(Saved data entries)
=======

Class IoWorld (W : Type) : Type := {
  (** [nice_socket_recv_messages (sock, &message, 1)] *)
  io_recv : W -> option Z -> NiceInputMessage -> res (Z * NiceInputMessage * W);
  (** [nice_socket_send_messages], [nice_socket_send_messages_reliable] *)
  io_send : W -> option Z -> NiceAddress -> list NiceOutputMessage -> res (Z * W);
  io_send_reliable : W -> option Z -> NiceAddress -> list NiceOutputMessage -> res (Z * W);
  io_can_send : W -> option Z -> NiceAddress -> bool;
  (** [nice_socket_is_based_on] *)
  io_is_based_on : W -> option Z -> option Z -> bool;
  (** the GSocket: available bytes, whether it is connected, the result of a peek *)
  io_available : W -> option Z -> Z;
  io_connected : W -> option Z -> bool;
  io_peek : W -> option Z -> Z;
  (** accepts on a passive socket; the new socket is attached *)
  io_accept : W -> option Z -> W;
  (** [nice_udp_turn_socket_parse_recv_message (turn, &nicesock, message)] *)
  io_turn_parse : W -> option Z -> option Z -> NiceInputMessage -> res (Z * option Z * NiceInputMessage * W)
}.

(** The errno of the pseudo-TCP socket. *)
Inductive ptcp_errno : Set := PtcpWouldBlock | PtcpNotConnected | PtcpPipe | PtcpOther.

Class PseudoTcpPort (W : Type) : Type := {
  ptcp_is_closed : W -> bool;
  ptcp_can_send : W -> bool;
  ptcp_get_error : W -> ptcp_errno;
  ptcp_get_available_send_space : W -> Z;
  ptcp_send : W -> list Z -> res (Z * W);
  (** up to so many bytes: the return value and the bytes *)
  ptcp_recv : W -> Z -> res (Z * list Z * W);
  (** their callbacks may call into the agent *)
  ptcp_notify_message : NiceAgent -> W -> NiceInputMessage -> res (NiceAgent * W);
  ptcp_notify_packet : NiceAgent -> W -> list Z -> res (bool * NiceAgent * W);
  (** [adjust_tcp_clock] and [priv_pseudo_tcp_error] *)
  ptcp_adjust_clock : NiceAgent -> W -> res (NiceAgent * W);
  ptcp_fail : NiceAgent -> W -> res (NiceAgent * W)
}.

(** ** The receive buffer of ICE-TCP (component.h) *)

Record Rfc4571 : Type := mkRfc4571 {
  rfc4571_buffer : list Z;
  rfc4571_buffer_offset : Z;
  rfc4571_buffer_size : Z;
  rfc4571_frame_offset : Z;
  rfc4571_frame_size : Z;
  rfc4571_consumed_size : Z;
  rfc4571_remote_addr : NiceAddress;
  rfc4571_wakeup_needed : bool
}.

Definition RFC4571_BUFFER_SIZE : Z := 2 + 65535.

(** The members in [nice_component_init]; the others are zero. *)
Definition rfc4571_init {M : GMalloc} : Rfc4571 :=
  mkRfc4571 (g_malloc RFC4571_BUFFER_SIZE) 0 RFC4571_BUFFER_SIZE 0 0 0 nice_address_init false.

Definition nice_component_compute_rfc4571_headroom (r : Rfc4571) : Z :=
  u32 (rfc4571_buffer_offset r - rfc4571_frame_offset r).

(** The size of the frame at [frame_offset], with its header. *)
Definition frame_size_at (r : Rfc4571) : res Z :=
  header ← rd_bytes (rfc4571_buffer r) (rfc4571_frame_offset r) 2;
  Ok (2 + ntohs (le_value header)).

(** [next_frame r]: the frame is done; is the next one complete? *)
Definition next_frame (r : Rfc4571) : res Rfc4571 :=
  let r := mkRfc4571 (rfc4571_buffer r) (rfc4571_buffer_offset r) (rfc4571_buffer_size r)
             (u32 (rfc4571_frame_offset r + rfc4571_frame_size r)) 0 0 (rfc4571_remote_addr r) (rfc4571_wakeup_needed r) in
  let headroom := nice_component_compute_rfc4571_headroom r in
  '(size, whole) ← (if 2 <=? headroom then size ← frame_size_at r; Ok (size, size <=? headroom) else Ok (0, false));
  Ok (mkRfc4571 (rfc4571_buffer r) (rfc4571_buffer_offset r) (rfc4571_buffer_size r) (rfc4571_frame_offset r) size 0
        (rfc4571_remote_addr r) whole).

(** [messages]: the messages to copy into and the iterator, or NULL. *)
Definition agent_consume_next_rfc4571_chunk (bytestream_tcp : bool) (r : Rfc4571)
    (messages : option (list NiceInputMessage * NiceInputMessageIter))
    : res (option (list NiceInputMessage * NiceInputMessageIter) * Rfc4571) :=
  match messages with
  | None => r ← next_frame r; Ok (None, r)
  | Some (messages, iter) =>
      let bytes_unconsumed := u32 (rfc4571_frame_size r - 2 - rfc4571_consumed_size r) in
      let off := rfc4571_frame_offset r + rfc4571_frame_size r - bytes_unconsumed in
      chunk ← rd_bytes (rfc4571_buffer r) off bytes_unconsumed;
      '(bytes_copied, messages, iter) ← append_buffer_to_input_messages bytestream_tcp messages (zlen messages) iter chunk bytes_unconsumed;
      let r := mkRfc4571 (rfc4571_buffer r) (rfc4571_buffer_offset r) (rfc4571_buffer_size r) (rfc4571_frame_offset r)
                 (rfc4571_frame_size r) (u32 (rfc4571_consumed_size r + bytes_copied)) (rfc4571_remote_addr r) (rfc4571_wakeup_needed r) in
      r ← (if (bytes_copied =? bytes_unconsumed) || negb bytestream_tcp then next_frame r
           else Ok (mkRfc4571 (rfc4571_buffer r) (rfc4571_buffer_offset r) (rfc4571_buffer_size r) (rfc4571_frame_offset r)
                      (rfc4571_frame_size r) (rfc4571_consumed_size r) (rfc4571_remote_addr r) true));
      Ok (Some (messages, iter), r)
  end.

(** [Some]: a chunk was consumed. *)
Definition agent_try_consume_next_rfc4571_chunk (bytestream_tcp : bool) (r : Rfc4571) (messages : list NiceInputMessage)
    (iter : NiceInputMessageIter) : res (option (list NiceInputMessage * NiceInputMessageIter) * Rfc4571) :=
  if rfc4571_frame_size r =? 0 then Ok (None, r)
  else if nice_component_compute_rfc4571_headroom r <? rfc4571_frame_size r then Ok (None, r)
  else agent_consume_next_rfc4571_chunk bytestream_tcp r (Some (messages, iter)).

(** The number of vectors of an array that ends with a NULL buffer. *)
Fixpoint count_vectors (bufs : list GVector) : res Z :=
  match bufs with
  | [] => Fault OutOfBounds
  | v :: bufs => if gv_buffer v is Some _ then n ← count_vectors bufs; Ok (n + 1) else Ok 0
  end.

Section io.
Context {W : Type} {IO : IoWorld W}.

(** The read of a real ICE-TCP connection: the return value and the room. *)
Definition rfc4571_fill (r : Rfc4571) (w : W) (nicesock : option Z) (headroom : Z) : res (Z * Z * Rfc4571 * W) :=
  buffer ← (if 0 <? headroom then
              data ← rd_bytes (rfc4571_buffer r) (rfc4571_frame_offset r) headroom;
              wr_bytes (rfc4571_buffer r) 0 data
            else Ok (rfc4571_buffer r));
  let size := rfc4571_buffer_size r - headroom in
  room ← rd_bytes buffer headroom size;
  '(sockret, m, w) ← io_recv w nicesock (mkInput [mkVector (Some room) size] 1 (Some (rfc4571_remote_addr r)) 0);
  match im_buffers m with
  | v :: _ =>
      buffer ← wr_bytes buffer headroom (default [] (gv_buffer v));
      let length := if sockret =? 1 then im_length m else 0 in
      Ok (sockret, u32 (headroom + length),
          mkRfc4571 buffer (u32 (headroom + length)) (rfc4571_buffer_size r) 0 (rfc4571_frame_size r) (rfc4571_consumed_size r)
            (default (rfc4571_remote_addr r) (im_from m)) (rfc4571_wakeup_needed r), w)
  | [] => Fault OutOfBounds
  end.

(** Result: [sockret], and [Some] frame when a whole one is there. *)
Definition rfc4571_read (r : Rfc4571) (w : W) (nicesock : option Z) : res (Z * option (list Z) * Rfc4571 * W) :=
  let headroom := nice_component_compute_rfc4571_headroom r in
  '(sockret, headroom, r, w) ←
    (if (rfc4571_frame_size r =? 0) || (headroom <? rfc4571_frame_size r) then
       let available := io_available w nicesock in
       '(sockret, headroom, r, w) ←
         (if available <=? 0 then
            Ok (if negb (io_connected w nicesock) then -1 else if io_peek w nicesock =? 0 then -1 else available, headroom, r, w)
          else rfc4571_fill r w nicesock headroom);
       size ← (if (rfc4571_frame_size r =? 0) && (2 <=? headroom) then frame_size_at r else Ok (rfc4571_frame_size r));
       Ok (sockret, headroom,
           mkRfc4571 (rfc4571_buffer r) (rfc4571_buffer_offset r) (rfc4571_buffer_size r) (rfc4571_frame_offset r) size
             (rfc4571_consumed_size r) (rfc4571_remote_addr r) (rfc4571_wakeup_needed r), w)
     else Ok (0, headroom, r, w));
  if negb (rfc4571_frame_size r =? 0) && (rfc4571_frame_size r <=? headroom) then
    frame ← rd_bytes (rfc4571_buffer r) (rfc4571_frame_offset r + 2) (rfc4571_frame_size r - 2);
    Ok (1, Some frame, r, w)
  else Ok (if sockret =? 1 then 0 else sockret, None, r, w).

(** ** Receiving (agent.c) *)

Inductive RecvStatus : Set := RECV_ERROR | RECV_WOULD_BLOCK | RECV_OOB | RECV_SUCCESS.

#[global] Instance RecvStatus_eq_dec : EqDecision RecvStatus.
Proof. solve_decision. Defined.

=======

Exercise brief -
Please copy the lines in the records above between the one holding "rfc4571_frame_size : Z;" and the one holding "(** The members", inclusive, exactly and with no other line.

Answer -
  rfc4571_frame_size : Z;
  rfc4571_consumed_size : Z;
  rfc4571_remote_addr : NiceAddress;
  rfc4571_wakeup_needed : bool
}.

Definition RFC4571_BUFFER_SIZE : Z := 2 + 65535.

(** The members in [nice_component_init]; the others are zero. *)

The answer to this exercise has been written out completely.